The ambiguity of the European Union dream
By Veronica Bello
Every morning at 6:50, I am awakened by the sound of a radio. The father of the family I'm living with this year is up and about. I get up, walk to the kitchen and sit next to him in silence. We drink coffee and listen to the news.
For the last seven months, this has been my morning ritual. In the beginning of my year studying in France, the gravelly and monotonous voices that poured from the ancient apparatus next to the microwave were completely unintelligible.
But as soon as my French began to improve, I started using my morning ritual to test myself, to see if I could understand words lost in liaisons and spotty audio.
Lately I have noticed that reporters, too, have fallen into a ritual. Every morning they try to answer a certain question: the question of the European Union.
My experience abroad started in the autumn, weeks after Britain voted to leave the EU. As I settled into my life in Rennes, France, I followed the election in my home country, the United States.
One night in November I went to sleep with my cell phone beneath my pillow. I woke up to tweets, missed calls and hundreds of text messages announcing Donald Trump’s shocking victory.
Now, I am in the midst of another divisive election that promises far-reaching consequences -- France's presidential vote.
Attitudes towards the EU varied from country to country.
Students at School Year Abroad's three campuses in Europe -- in France, Italy and Spain -- recently collaborated on a project, “The European Union in 2030,” to consider the future of the world's biggest trading bloc.
Our first challenge was to understand the history of the EU, what motivated European leaders to create the Union, how it works and how it affects our host country and the entire continent.
Then working in small groups, we researched specific topics: the EU's Erasmus student exchange program, the euro common currency, Brexit and Euro Cup football, among others. We interviewed local students and professors, and contacted experts.
Not everything was crystal clear. Some citizens we spoke to did not know how the EU works, what its institutions are or how they affect their lives. We were struck by the ambiguity of the European question.
The most eye-opening part of our work came when students from the three SYA campuses shared their research. It became clear that attitudes towards the EU varied from country to country.
Neither the success nor failure of the EU project seemed assured.
The group researching Turkey’s candidacy to join the EU observed that in France, respondents generally cited cultural factors, including religion and language, to support their view that the Muslim-majority country was not aligned with Europe's identity.
In Spain, respondents tended to highlight financial factors to conclude that Turkey's economy was not ready to join the Union.
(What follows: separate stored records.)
(* ===== verification/SingNode.v ===== *)
(** The inbounds of the sing core and its life cycle: src/core/sing/node.go and
    sing.go, over the users of SingCore.

    sing-box's option structs are records of the fields the program sets.
    Decoding a document into the structs of node.go (encoding/json), parsing an
    IP address or a URL, and sing-box itself are parameters ([SingNodeLib]). *)

From S2P Require Import Prelude GoStd GoText Conf Panel Counter Traffic Core Host SingCore.
From stdpp Require Import prelude gmap strings.
From Stdlib Require Import Ascii ZArith Lia.

Open Scope string_scope.

(** * The documents of the panel *)
Record HttpNetworkConfig := mkHttpNetworkConfig {
  hn_Type : string;
  hn_Request : option string;      (* raw JSON *)
  hn_Response : option string;
}.

Record HttpRequest := mkHttpRequest {
  hr_Version : string; hr_Method : string; hr_Path : list string; hr_Host : list string;
}.
Definition HttpRequest_zero : HttpRequest := mkHttpRequest "" "" [] [].

Record WsNetworkConfig := mkWsNetworkConfig { wn_Path : string; wn_Headers : gmap string string }.
Record GrpcNetworkConfig := mkGrpcNetworkConfig { gn_ServiceName : string }.
Record HttpupgradeNetworkConfig := mkHttpupgradeNetworkConfig { un_Path : string; un_Host : string }.

(** * sing-box's options *)
Class SingNodeLib := {
  NetAddr : Type;
  netip_ParseAddr : string → res string NetAddr;
  (* a parsed URL: its path and the value of a query key *)
  url_Parse : string → res string (string * (string → string));
  decode_HttpNetwork : string → res string HttpNetworkConfig;
  decode_HttpRequest : string → res string HttpRequest;
  decode_WsNetwork : string → res string WsNetworkConfig;
  decode_GrpcNetwork : string → res string GrpcNetworkConfig;
  decode_Httpupgrade : string → res string HttpupgradeNetworkConfig;
}.

Section options.
Context `{NL : SingNodeLib}.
In Italy, while the answers were more varied, students found stronger support for Turkey to eventually join the EU among respondents who cited humanitarian reasons and pointed to the large number of Syrian refugees that Turkey has welcomed.
Our research, then, begged an important question: Could divergent viewpoints contribute to the eventual dissolution of the EU?
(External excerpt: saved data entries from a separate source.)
(* ===== verification/Dispatcher.v ===== *)
(** Connections through the xray core: of src/core/xray/app/dispatcher,
    default.go ([getLink], [Dispatch], [DispatchLink], [routedDispatch]), over
    the sniffing of Sniff, and src/common/rate.

    The dispatcher shares its state with the core: the counters, the link
    managers and the pipes are those of XrayCore, the limiters those of Limiter.
    xray-core's router and outbound manager are parameters ([RoutingLib]).  The
    wrappers around a pipe are values; a pipe is a number, and a connection's
    two pipes are numbered by its caller. *)

From S2P Require Import Prelude GoStd GoText Conf Panel Counter Traffic Limiter Core XrayCore Sniff.
From stdpp Require Import prelude gmap strings.
From Stdlib Require Import Ascii ZArith Lia.

Open Scope string_scope.

(** * Writers and readers *)
Section link.
Context `{RL : RatelimitLib}.

(** The end of a pipe, the entry of a user's link manager, the rate limiter and
    xray-core's counting writer. *)
Inductive Writer : Type :=
| PipeWriter (p : nat)
| ManagedWriter (key : string) (w : Writer)
| RateLimitWriter (w : Writer) (limiter : Bucket)
| SizeStatWriter (up : bool) (counter : loc) (w : Writer).

(** A counting reader has an identity of its own: it cannot be interrupted. *)
Inductive Reader : Type :=
| PipeReader (p : nat)
| CachedReader (r : Reader)
| CounterReader (id : nat) (counter : loc) (r : Reader).

Record Link := mkLink { lk_Reader : Reader; lk_Writer : Writer }.

Fixpoint pipe_of (w : Writer) : nat :=
  match w with
  | PipeWriter p => p
  | ManagedWriter _ w | RateLimitWriter w _ | SizeStatWriter _ _ w => pipe_of w
  end.

(** ** Writing n bytes: what is counted, and the waits for tokens before the
    bytes reach the pipe (src/common/rate/writer.go). *)
Fixpoint WriteMultiBuffer (w : Writer) (n : Z) (h : heap) : heap * list (Bucket * Z) :=
  match w with
  | PipeWriter _ => (h, [])
  | ManagedWriter _ w => WriteMultiBuffer w n h
  | RateLimitWriter w limiter =>
      let '(h, waits) := WriteMultiBuffer w n h in (h, (limiter, n) :: waits)
  | SizeStatWriter up l w => WriteMultiBuffer w n (if up then up_Add h l n else down_Add h l n)
  end.

(** src/common/rate/conn.go: a limited connection waits after the transfer, for
    what was moved. *)
Record Conn := mkConn { cn_limiter : Bucket }.
Definition NewConnRateLimiter (l : Bucket) : Conn := mkConn l.
Definition conn_wait (c : Conn) (n : Z) : list (Bucket * Z) :=
  if decide (0 < n)%Z then [(cn_limiter c, n)] else [].
Definition Conn_Read (c : Conn) (result : Z * option string) : (Z * option string) * list (Bucket * Z) :=
  (result, conn_wait c result.1).
Definition Conn_Write (c : Conn) (result : Z * option string) : (Z * option string) * list (Bucket * Z) :=
  (result, conn_wait c result.1).

(** ** common.Close and common.Interrupt *)
Definition close_pipe (p : nat) (x : pipes) : pipes :=
  mkPipes ({[p]} ∪ closed_writers x) (interrupted_readers x).
Definition interrupt_reader (id : nat) (x : pipes) : pipes :=
  mkPipes (closed_writers x) ({[id]} ∪ interrupted_readers x).

Definition links : Type := gmap string LinkManager * pipes.

Fixpoint Close (w : Writer) (x : links) : links :=
  match w with
  | PipeWriter p => (x.1, close_pipe p x.2)
  | ManagedWriter key w => Close w (alter (RemoveWriter (pipe_of w)) key x.1, x.2)
  | RateLimitWriter w _ | SizeStatWriter _ _ w => Close w x
  end.

(** The reader that takes the interruption, if one does. *)
Definition interrupted (r : Reader) : option nat :=
  match r with
  | PipeReader p => Some p
  | CachedReader (PipeReader p) => Some p
  | CachedReader _ => None
  | CounterReader _ _ _ => None
  end.
Definition Interrupt (r : Reader) (x : links) : links :=
  match interrupted r with Some p => (x.1, interrupt_reader p x.2) | None => x end.

Definition close_link (k : Link) (x : links) : links := Interrupt (lk_Reader k) (Close (lk_Writer k) x).
End link.

(** * Sessions *)
Section session.
Context `{NL : NetLib}.

Record SessionInbound := mkSessionInbound {
  si_Tag : string;
  si_SourceIP : string;
  si_SourceNetwork : Network;
  si_User : option string;           (* the e-mail of the user *)
  si_CanSpliceCopy : Z;
}.
Record SessionOutbound := mkSessionOutbound {
  ob_OriginalTarget : option Destination;
  ob_Target : option Destination;
  ob_RouteTarget : option Destination;
  ob_Tag : string;
}.
Record Content := mkContent { ct_SniffingRequest : SniffingRequest; ct_Protocol : string }.
Record Session := mkSession {
  sn_Inbound : option SessionInbound;
  sn_Outbounds : list SessionOutbound;
  sn_Content : option Content;
  sn_ForcedOutboundTag : string;
  sn_Detour : option string;         (* of the access message, when there is one *)
}.

Definition Outbound_zero : SessionOutbound := mkSessionOutbound None None None "".
Definition Content_zero : Content := mkContent (mkSniffingRequest [] [] false false false) "".

Definition sn_with_Inbound i (s : Session) :=
  mkSession i (sn_Outbounds s) (sn_Content s) (sn_ForcedOutboundTag s) (sn_Detour s).
Definition sn_with_Outbounds o (s : Session) :=
  mkSession (sn_Inbound s) o (sn_Content s) (sn_ForcedOutboundTag s) (sn_Detour s).
Definition sn_with_Content c (s : Session) :=
  mkSession (sn_Inbound s) (sn_Outbounds s) c (sn_ForcedOutboundTag s) (sn_Detour s).
Definition sn_with_Forced f (s : Session) :=
  mkSession (sn_Inbound s) (sn_Outbounds s) (sn_Content s) f (sn_Detour s).
Definition sn_with_Detour d (s : Session) :=
  mkSession (sn_Inbound s) (sn_Outbounds s) (sn_Content s) (sn_ForcedOutboundTag s) d.
Definition si_with_CanSpliceCopy c (i : SessionInbound) :=
  mkSessionInbound (si_Tag i) (si_SourceIP i) (si_SourceNetwork i) (si_User i) c.

(** The last of the outbounds, [ob]. *)
Fixpoint update_last {A} (f : A → A) (l : list A) : list A :=
  match l with [] => [] | [a] => [f a] | a :: l => a :: update_last f l end.

Definition set_target (destination : Destination) (s : Session) : Session :=
  let outbounds := match sn_Outbounds s with [] => [Outbound_zero] | l => l end in
  let s := sn_with_Outbounds (update_last (λ ob,
    mkSessionOutbound (Some destination) (Some destination) (ob_RouteTarget ob) (ob_Tag ob)) outbounds) s in
  match sn_Content s with Some _ => s | None => sn_with_Content (Some Content_zero) s end.

(** The user whose limits apply. *)
Definition limited_user (i : option SessionInbound) : option (SessionInbound * string) :=
  match i with
  | Some si => match si_User si with
               | Some email => if decide (email = "") then None else Some (si, email)
               | None => None
               end
  | None => None
  end.
End session.

(** xray-core's router and outbound manager.  The router gives the tag of the
    outbound and of the rule, or that no rule applies. *)
Class RoutingLib `{NetLib} := {
  OutHandler : Type;
  GetHandler : string → option OutHandler;
  GetDefaultHandler : option OutHandler;
  handler_Tag : OutHandler → string;
  router : option (Session → res string (string * string));
  dest_IsValid : Destination → bool;
}.

(** * The dispatcher *)
Section dispatcher.
Context `{XL : XrayLib} `{RL : RatelimitLib} `{RE : RegexpLib}.
Context `{NL : NetLib} `{RtL : !RoutingLib} `{SL : SniffLib} `{RdL : ReaderLib}.

Record Dispatcher := mkDispatcher { ds_core : Xray; ds_limiters : registry }.

Definition ds_with_core x (d : Dispatcher) := mkDispatcher x (ds_limiters d).
Definition ds_with_limiters r (d : Dispatcher) := mkDispatcher (ds_core d) r.
Definition on_links (f : links → links) (d : Dispatcher) : Dispatcher :=
  let '(l, p) := f (xr_LinkManagers (ds_core d), xr_pipes (ds_core d)) in
  ds_with_core (xr_with_links l p (ds_core d)) d.

(** The limiter of the inbound, asked about the user. *)
Definition ask_limiter (now : Z) (si : SessionInbound) (email : string) (network : Network) (d : Dispatcher)
    : Dispatcher * res string (nat * option Bucket) :=
  match GetLimiter (ds_limiters d) (si_Tag si) with
  | Err e => (d, Err ("get limiter " +:+ si_Tag si +:+ " error: " +:+ e))
  | Panic p => (d, Panic p)
  | Ok p =>
      match reg_heap (ds_limiters d) !! p with
      | None => (d, nil_pointer)
      | Some l =>
          let '(l, w, reject) := CheckLimit now email (si_SourceIP si)
            (bool_decide (network = Network_TCP)) (bool_decide (si_SourceNetwork si = Network_TCP)) l in
          let d := ds_with_limiters (mkRegistry (<[p := l]> (reg_heap (ds_limiters d)))
                     (reg_map (ds_limiters d))) d in
          (d, if reject : bool then Err ("Limited " +:+ email +:+ " by conn or ip") else Ok (p, w))
      end
  end.

Definition add_link (key : string) (writer reader : nat) (d : Dispatcher) : Dispatcher :=
  on_links (λ x, (<[key := AddLink writer reader (default ∅ (x.1 !! key))]> x.1, x.2)) d.

Definition user_counter (tag email : string) (d : Dispatcher) : Dispatcher * loc :=
  let x := ds_core d in
  let t := default NewTrafficCounter (xr_Counter x !! tag) in
  let '(h, t, ts) := GetCounter (xr_heap x) t email in
  (ds_with_core (xr_with_counters h (<[tag := t]> (xr_Counter x)) x) d, ts).

Definition limit_writer (w : option Bucket) (x : Writer) : Writer :=
  match w with Some b => RateLimitWriter x b | None => x end.
Definition splice_off (w : option Bucket) (si : SessionInbound) : SessionInbound :=
  match w with Some _ => si_with_CanSpliceCopy 3 si | None => si end.

Definition getLink (now : Z) (up down : nat) (si : option SessionInbound) (network : Network)
    (d : Dispatcher) : Dispatcher * option SessionInbound * res string (Link * Link * option nat) :=
  let inboundLink := mkLink (PipeReader down) (PipeWriter up) in
  let outboundLink := mkLink (PipeReader up) (PipeWriter down) in
  match limited_user si with
  | None => (d, si, Ok (inboundLink, outboundLink, None))
  | Some (i, email) =>
      match ask_limiter now i email network d with
      | (d, Err e) =>
          let d := on_links (Close (lk_Writer outboundLink)) d in
          let d := on_links (Close (lk_Writer inboundLink)) d in
          let d := on_links (Interrupt (lk_Reader outboundLink)) d in
          let d := on_links (Interrupt (lk_Reader inboundLink)) d in
          (d, si, Err e)
      | (d, Panic p) => (d, si, Panic p)
      | (d, Ok (limit, w)) =>
          let managedWriter := ManagedWriter email (lk_Writer inboundLink) in
          let d := add_link email (pipe_of managedWriter) up d in
          let i := splice_off w i in
          let '(d, ts) := user_counter (si_Tag i) email d in
          (d, Some i,
           Ok (mkLink (lk_Reader inboundLink) (SizeStatWriter true ts (limit_writer w managedWriter)),
               mkLink (lk_Reader outboundLink) (SizeStatWriter false ts (limit_writer w (lk_Writer outboundLink))),
               Some limit))
      end
  end.

(** ** routedDispatch *)
Definition rules_reject (l : Limiter) (destination : Destination) (protocol : string) : bool :=
  let a := d_Address destination in
  CheckDomainRule l (if is_Domain a then address_Domain a else IP_String a) ||
  (negb (String.eqb protocol "") && CheckProtocolRule l protocol).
In the final part of the project, we were asked to imagine what the EU might look like in 2030. I sat at my desk, closed my eyes and tried to picture the future of one the pillars of global politics and economics.
I immediately conjured up images of empty rooms, a deserted European Parliament in Luxembourg, a vacant European Commission in Brussels. But I did not want to depict the fragmentation of the Union. As an aspiring diplomat, I felt a moral responsibility to provide my professors with some sort of solution.
Still, after weeks of inquiry, I had yet to make up my mind. I found it impossible to make any valid predictions. Neither the success nor failure of the EU project seemed assured.
Students at the three SYA campuses in Europe produced essays, short stories, poems, drawings, videos and comics addressing the future of the EU. But we found that in a Western world in flux, after Brexit and Donald Trump's victory, the only sure thing is that uncertainty prevails.
Veronica Bello is in her last year of high school, studying in Rennes, France with the School Year Abroad program. Born in Caracas, Venezuela, she spent most of her childhood in Mexico City, and her adolescence in Miami, Florida. She is an aspiring filmmaker and is passionate about French culture, photography and illustration.